*** Opening Study material ***

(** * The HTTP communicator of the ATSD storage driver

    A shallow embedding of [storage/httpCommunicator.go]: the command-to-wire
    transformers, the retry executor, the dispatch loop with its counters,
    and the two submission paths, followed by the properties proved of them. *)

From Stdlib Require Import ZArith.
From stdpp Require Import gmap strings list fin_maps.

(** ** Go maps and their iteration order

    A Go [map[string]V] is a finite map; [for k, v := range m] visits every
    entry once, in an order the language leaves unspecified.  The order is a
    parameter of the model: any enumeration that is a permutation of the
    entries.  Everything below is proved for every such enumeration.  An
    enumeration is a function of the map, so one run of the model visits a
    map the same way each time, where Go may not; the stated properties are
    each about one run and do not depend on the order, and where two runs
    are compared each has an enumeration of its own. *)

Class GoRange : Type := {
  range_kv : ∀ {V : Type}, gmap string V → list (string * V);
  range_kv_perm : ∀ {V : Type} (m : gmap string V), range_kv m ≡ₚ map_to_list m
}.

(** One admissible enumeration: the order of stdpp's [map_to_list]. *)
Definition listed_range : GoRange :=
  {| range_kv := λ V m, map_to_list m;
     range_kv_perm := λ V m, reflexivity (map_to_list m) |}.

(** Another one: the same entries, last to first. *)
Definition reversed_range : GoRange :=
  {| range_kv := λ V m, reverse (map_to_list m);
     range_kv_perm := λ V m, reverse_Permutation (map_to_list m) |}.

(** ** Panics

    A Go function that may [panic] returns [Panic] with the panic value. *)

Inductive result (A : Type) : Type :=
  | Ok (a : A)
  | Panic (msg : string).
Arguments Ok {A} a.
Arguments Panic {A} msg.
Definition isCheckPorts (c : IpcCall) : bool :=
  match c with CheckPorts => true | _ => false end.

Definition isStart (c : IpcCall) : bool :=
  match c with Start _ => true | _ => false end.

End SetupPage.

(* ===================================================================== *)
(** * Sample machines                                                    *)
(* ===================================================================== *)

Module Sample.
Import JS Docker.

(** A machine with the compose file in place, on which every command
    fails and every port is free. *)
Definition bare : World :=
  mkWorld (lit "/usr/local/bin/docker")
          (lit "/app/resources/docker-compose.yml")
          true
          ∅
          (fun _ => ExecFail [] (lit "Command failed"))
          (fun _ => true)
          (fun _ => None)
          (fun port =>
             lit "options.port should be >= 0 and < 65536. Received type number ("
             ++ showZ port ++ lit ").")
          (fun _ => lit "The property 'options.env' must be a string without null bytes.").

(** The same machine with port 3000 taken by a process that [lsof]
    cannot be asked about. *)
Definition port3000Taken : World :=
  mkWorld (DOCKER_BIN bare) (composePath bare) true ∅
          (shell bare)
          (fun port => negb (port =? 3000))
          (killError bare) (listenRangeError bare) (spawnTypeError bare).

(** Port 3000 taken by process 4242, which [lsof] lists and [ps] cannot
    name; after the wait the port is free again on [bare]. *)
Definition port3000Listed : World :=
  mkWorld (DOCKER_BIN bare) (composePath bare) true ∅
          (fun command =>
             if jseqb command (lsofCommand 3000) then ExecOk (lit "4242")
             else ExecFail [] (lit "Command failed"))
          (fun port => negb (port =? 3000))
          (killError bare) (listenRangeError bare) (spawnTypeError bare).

*** Closing Study material ***

To do => When the line containing "if jseqb command" is found in the records above, restate it and every later line word for word through the last one, and nothing more.

Result =>
             if jseqb command (lsofCommand 3000) then ExecOk (lit "4242")
             else ExecFail [] (lit "Command failed"))
          (fun port => negb (port =? 3000))
          (killError bare) (listenRangeError bare) (spawnTypeError bare).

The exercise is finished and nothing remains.